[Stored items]
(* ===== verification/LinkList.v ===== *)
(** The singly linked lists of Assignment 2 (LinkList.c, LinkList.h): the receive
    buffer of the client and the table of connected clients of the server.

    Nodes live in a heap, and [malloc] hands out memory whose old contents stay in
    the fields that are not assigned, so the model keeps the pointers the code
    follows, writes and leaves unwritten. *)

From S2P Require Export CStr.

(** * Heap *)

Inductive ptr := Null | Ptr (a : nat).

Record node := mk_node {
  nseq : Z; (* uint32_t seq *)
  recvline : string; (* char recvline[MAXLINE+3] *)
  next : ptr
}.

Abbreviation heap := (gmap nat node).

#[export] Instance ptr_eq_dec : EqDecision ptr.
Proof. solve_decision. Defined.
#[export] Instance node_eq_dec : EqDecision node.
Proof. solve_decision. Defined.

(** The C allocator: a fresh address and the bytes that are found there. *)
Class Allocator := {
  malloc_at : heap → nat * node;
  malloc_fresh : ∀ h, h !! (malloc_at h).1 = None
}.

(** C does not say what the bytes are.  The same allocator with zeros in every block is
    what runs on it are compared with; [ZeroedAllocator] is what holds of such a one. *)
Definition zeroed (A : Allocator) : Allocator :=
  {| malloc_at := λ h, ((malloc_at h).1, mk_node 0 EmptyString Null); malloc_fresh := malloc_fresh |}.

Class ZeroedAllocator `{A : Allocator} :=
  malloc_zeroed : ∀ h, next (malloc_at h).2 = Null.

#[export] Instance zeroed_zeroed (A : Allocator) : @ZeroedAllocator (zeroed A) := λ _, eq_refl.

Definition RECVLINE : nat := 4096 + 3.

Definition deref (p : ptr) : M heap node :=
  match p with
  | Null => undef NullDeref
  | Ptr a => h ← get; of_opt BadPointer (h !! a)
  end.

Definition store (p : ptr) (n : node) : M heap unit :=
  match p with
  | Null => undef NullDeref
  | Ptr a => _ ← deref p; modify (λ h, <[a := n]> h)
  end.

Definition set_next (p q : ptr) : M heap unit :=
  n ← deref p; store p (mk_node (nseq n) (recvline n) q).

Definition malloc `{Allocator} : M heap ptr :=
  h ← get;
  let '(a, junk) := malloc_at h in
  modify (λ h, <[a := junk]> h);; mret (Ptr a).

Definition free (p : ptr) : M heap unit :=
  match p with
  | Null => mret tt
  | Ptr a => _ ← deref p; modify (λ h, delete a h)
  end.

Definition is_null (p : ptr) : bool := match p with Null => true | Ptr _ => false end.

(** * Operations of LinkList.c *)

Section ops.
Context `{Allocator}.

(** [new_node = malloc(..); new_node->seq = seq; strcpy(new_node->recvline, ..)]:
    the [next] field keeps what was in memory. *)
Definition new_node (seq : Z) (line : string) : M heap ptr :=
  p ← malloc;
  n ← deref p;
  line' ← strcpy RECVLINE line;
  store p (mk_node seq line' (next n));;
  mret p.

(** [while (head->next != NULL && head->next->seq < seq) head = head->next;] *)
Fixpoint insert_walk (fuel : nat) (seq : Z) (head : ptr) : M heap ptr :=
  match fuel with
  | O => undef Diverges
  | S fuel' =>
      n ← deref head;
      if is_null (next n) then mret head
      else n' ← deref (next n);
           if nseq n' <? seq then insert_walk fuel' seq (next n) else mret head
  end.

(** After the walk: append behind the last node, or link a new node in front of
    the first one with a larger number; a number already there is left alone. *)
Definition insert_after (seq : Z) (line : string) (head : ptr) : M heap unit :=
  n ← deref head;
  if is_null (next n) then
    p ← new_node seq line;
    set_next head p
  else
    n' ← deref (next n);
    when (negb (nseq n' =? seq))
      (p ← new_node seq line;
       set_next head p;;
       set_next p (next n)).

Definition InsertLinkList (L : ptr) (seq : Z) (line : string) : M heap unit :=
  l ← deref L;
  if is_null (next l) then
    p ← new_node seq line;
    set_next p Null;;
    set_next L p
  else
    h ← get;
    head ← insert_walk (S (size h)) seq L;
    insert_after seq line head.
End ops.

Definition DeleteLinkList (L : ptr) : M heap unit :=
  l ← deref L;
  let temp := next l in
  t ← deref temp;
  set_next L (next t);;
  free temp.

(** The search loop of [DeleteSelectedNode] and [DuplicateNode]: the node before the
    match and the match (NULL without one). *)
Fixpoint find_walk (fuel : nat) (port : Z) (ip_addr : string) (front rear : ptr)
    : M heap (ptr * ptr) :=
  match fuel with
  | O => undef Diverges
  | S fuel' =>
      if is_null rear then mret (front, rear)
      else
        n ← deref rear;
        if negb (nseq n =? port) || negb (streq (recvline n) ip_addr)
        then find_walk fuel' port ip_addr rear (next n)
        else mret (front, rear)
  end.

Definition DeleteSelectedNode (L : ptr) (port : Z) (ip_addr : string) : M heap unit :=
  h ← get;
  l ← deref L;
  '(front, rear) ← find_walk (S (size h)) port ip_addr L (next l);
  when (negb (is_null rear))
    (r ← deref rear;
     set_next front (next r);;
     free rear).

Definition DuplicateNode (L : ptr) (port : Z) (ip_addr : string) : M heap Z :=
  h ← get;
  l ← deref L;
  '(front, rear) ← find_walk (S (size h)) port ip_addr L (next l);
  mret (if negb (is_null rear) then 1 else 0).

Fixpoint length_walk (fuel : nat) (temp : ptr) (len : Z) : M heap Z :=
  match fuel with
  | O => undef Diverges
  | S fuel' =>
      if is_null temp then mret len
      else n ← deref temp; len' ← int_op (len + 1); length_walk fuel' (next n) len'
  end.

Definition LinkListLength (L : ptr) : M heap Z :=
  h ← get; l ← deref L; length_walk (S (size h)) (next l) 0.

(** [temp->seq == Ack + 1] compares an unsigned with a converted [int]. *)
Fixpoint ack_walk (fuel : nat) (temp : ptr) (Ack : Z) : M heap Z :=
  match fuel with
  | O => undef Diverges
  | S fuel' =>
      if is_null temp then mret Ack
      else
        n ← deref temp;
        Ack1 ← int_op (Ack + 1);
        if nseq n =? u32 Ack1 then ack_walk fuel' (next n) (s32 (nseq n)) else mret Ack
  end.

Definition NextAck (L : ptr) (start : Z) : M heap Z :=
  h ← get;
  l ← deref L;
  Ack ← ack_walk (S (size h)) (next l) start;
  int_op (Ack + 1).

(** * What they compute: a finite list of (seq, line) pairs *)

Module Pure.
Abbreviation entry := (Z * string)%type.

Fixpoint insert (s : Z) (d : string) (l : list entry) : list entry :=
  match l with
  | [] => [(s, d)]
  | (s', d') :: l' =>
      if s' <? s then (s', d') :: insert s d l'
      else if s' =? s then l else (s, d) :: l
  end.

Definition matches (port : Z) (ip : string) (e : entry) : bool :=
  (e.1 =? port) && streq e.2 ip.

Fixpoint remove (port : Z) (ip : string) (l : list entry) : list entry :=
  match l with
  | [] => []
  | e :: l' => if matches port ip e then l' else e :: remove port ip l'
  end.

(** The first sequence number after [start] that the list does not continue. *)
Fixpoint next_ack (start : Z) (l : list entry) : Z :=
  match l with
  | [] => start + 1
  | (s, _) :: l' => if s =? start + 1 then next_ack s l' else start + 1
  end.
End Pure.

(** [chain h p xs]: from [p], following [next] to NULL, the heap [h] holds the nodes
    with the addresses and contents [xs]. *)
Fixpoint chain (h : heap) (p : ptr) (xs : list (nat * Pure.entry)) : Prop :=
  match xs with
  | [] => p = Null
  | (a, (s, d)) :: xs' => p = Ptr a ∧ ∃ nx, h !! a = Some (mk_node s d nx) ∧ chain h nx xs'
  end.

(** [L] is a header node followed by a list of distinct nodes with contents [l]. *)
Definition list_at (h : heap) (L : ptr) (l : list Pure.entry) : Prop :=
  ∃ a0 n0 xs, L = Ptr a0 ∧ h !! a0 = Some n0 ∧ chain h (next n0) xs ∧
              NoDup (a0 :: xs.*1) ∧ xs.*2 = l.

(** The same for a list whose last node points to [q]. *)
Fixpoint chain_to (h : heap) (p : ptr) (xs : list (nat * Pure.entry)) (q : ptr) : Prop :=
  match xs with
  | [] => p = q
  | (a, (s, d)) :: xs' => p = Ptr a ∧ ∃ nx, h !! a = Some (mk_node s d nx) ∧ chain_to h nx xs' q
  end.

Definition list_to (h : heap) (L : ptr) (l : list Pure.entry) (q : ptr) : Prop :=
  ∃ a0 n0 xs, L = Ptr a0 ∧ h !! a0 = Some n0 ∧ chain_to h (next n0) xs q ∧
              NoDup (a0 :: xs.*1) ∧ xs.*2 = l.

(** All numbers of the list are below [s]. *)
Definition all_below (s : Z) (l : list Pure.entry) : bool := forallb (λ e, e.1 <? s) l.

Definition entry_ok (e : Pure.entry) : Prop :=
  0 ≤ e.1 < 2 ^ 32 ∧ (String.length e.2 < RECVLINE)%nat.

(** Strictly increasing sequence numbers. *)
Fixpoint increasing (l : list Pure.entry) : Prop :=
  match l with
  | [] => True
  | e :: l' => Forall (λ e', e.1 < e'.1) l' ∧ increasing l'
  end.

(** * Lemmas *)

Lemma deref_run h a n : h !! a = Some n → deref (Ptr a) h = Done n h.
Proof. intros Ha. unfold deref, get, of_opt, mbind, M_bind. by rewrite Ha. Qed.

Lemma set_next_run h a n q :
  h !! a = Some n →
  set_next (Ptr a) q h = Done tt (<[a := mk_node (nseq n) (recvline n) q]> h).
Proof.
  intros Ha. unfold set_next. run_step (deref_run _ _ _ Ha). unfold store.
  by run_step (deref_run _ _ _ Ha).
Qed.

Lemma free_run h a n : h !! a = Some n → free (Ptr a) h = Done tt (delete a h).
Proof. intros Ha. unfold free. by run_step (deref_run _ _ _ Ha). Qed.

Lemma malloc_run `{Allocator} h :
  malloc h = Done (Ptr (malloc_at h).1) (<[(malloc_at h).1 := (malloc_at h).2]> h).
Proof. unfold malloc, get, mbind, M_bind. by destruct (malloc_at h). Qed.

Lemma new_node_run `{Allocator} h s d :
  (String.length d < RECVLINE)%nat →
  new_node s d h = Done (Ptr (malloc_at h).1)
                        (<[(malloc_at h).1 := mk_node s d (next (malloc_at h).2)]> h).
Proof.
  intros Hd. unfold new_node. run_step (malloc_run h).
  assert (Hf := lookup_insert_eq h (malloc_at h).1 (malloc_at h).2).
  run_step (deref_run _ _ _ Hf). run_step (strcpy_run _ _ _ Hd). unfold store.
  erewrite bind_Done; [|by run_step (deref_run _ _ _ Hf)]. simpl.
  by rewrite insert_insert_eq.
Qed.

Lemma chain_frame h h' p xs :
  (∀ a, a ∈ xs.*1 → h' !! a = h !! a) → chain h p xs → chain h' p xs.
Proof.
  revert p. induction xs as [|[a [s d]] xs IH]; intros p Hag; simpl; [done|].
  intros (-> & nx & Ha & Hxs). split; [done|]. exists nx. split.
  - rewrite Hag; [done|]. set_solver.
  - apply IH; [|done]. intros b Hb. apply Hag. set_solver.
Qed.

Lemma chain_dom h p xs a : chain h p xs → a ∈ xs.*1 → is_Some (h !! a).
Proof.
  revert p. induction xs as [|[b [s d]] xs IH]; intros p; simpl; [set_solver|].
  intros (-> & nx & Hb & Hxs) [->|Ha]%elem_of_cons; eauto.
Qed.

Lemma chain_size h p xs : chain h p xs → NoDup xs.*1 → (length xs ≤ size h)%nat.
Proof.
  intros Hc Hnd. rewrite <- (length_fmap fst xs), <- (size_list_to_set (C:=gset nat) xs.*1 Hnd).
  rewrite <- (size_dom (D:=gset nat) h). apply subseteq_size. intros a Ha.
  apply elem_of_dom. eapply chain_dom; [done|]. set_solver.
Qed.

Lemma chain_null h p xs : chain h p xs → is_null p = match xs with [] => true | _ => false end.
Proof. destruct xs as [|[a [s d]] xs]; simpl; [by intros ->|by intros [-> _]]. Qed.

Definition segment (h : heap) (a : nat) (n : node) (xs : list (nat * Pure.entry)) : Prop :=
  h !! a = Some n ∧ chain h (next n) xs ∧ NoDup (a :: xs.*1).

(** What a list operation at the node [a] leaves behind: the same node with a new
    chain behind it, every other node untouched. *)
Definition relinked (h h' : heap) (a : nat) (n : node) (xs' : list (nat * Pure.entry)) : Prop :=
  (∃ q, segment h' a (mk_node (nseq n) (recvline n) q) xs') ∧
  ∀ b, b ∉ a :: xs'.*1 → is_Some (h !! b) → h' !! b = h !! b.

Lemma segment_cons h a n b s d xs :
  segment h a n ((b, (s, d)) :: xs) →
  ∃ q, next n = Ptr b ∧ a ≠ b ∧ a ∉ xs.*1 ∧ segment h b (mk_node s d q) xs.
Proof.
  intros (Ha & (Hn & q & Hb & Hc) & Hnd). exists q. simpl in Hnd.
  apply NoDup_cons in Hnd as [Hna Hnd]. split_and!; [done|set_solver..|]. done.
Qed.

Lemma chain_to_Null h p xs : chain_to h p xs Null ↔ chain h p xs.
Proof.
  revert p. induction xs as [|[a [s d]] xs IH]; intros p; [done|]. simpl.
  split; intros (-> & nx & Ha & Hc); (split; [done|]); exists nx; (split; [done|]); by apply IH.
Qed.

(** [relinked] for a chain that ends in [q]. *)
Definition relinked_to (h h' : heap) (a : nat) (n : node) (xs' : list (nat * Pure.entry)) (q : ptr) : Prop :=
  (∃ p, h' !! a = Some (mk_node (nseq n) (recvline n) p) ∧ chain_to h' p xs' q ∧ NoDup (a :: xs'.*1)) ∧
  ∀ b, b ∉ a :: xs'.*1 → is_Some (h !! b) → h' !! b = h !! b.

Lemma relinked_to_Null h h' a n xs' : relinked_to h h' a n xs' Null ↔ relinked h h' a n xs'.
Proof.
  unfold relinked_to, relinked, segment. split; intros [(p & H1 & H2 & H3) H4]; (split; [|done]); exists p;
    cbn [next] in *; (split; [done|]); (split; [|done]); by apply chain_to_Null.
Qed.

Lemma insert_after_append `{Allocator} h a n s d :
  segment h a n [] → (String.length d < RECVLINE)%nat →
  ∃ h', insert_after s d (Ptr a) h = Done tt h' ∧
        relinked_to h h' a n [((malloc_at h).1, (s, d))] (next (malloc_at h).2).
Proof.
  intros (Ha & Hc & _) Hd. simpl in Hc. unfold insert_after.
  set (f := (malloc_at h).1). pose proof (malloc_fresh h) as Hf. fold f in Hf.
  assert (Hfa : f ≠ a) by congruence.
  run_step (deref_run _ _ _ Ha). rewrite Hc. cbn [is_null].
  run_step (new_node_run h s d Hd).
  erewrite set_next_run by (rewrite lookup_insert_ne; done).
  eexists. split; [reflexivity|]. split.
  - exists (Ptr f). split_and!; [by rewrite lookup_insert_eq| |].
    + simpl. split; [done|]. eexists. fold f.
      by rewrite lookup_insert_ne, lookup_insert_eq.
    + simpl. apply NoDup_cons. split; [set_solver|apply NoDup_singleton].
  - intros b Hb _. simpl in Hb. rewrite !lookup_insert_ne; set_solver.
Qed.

Task goal:
Check all the records above and select each line where the string "gset" is found.

Task result:
  intros Hc Hnd. rewrite <- (length_fmap fst xs), <- (size_list_to_set (C:=gset nat) xs.*1 Hnd).
  rewrite <- (size_dom (D:=gset nat) h). apply subseteq_size. intros a Ha.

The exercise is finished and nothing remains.